» Supplied records:
(** [str.isspace] on the ASCII range: TAB, LF, VT, FF, CR, FS, GS, RS, US
    and the space. *)
Definition is_space (c : ascii) : bool :=
  in_range 9 13 c || in_range 28 32 c.

Definition upper_char (c : ascii) : ascii :=
  if is_lower c then ascii_of_N (code c - 32) else c.
Definition lower_char (c : ascii) : ascii :=
  if is_upper c then ascii_of_N (code c + 32) else c.

Fixpoint map (f : ascii -> ascii) (s : string) : string :=
  match s with
  | EmptyString => EmptyString
  | String c s' => String (f c) (map f s')
  end.

Fixpoint forallb (p : ascii -> bool) (s : string) : bool :=
  match s with
  | EmptyString => true
  | String c s' => p c && forallb p s'
  end.

(** [s.upper()], [s.lower()] *)
Definition upper (s : string) : string := map upper_char s.
Definition lower (s : string) : string := map lower_char s.

(** [s.lstrip()], [s.rstrip()], [s.strip()] *)
Fixpoint lstrip (s : string) : string :=
  match s with
  | EmptyString => EmptyString
  | String c s' => if is_space c then lstrip s' else s
  end.

Fixpoint rstrip (s : string) : string :=
  match s with
  | EmptyString => EmptyString
  | String c s' =>
      match rstrip s' with
      | EmptyString => if is_space c then EmptyString else String c EmptyString
      | t => String c t
      end
  end.

Definition strip (s : string) : string := rstrip (lstrip s).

» What the task requires: Write the entries above out again, unchanged and complete.

» Problem solution:
(** [str.isspace] on the ASCII range: TAB, LF, VT, FF, CR, FS, GS, RS, US
    and the space. *)
Definition is_space (c : ascii) : bool :=
  in_range 9 13 c || in_range 28 32 c.

Definition upper_char (c : ascii) : ascii :=
  if is_lower c then ascii_of_N (code c - 32) else c.
Definition lower_char (c : ascii) : ascii :=
  if is_upper c then ascii_of_N (code c + 32) else c.

Fixpoint map (f : ascii -> ascii) (s : string) : string :=
  match s with
  | EmptyString => EmptyString
  | String c s' => String (f c) (map f s')
  end.

Fixpoint forallb (p : ascii -> bool) (s : string) : bool :=
  match s with
  | EmptyString => true
  | String c s' => p c && forallb p s'
  end.

(** [s.upper()], [s.lower()] *)
Definition upper (s : string) : string := map upper_char s.
Definition lower (s : string) : string := map lower_char s.

(** [s.lstrip()], [s.rstrip()], [s.strip()] *)
Fixpoint lstrip (s : string) : string :=
  match s with
  | EmptyString => EmptyString
  | String c s' => if is_space c then lstrip s' else s
  end.

Fixpoint rstrip (s : string) : string :=
  match s with
  | EmptyString => EmptyString
  | String c s' =>
      match rstrip s' with
      | EmptyString => if is_space c then EmptyString else String c EmptyString
      | t => String c t
      end
  end.

Definition strip (s : string) : string := rstrip (lstrip s).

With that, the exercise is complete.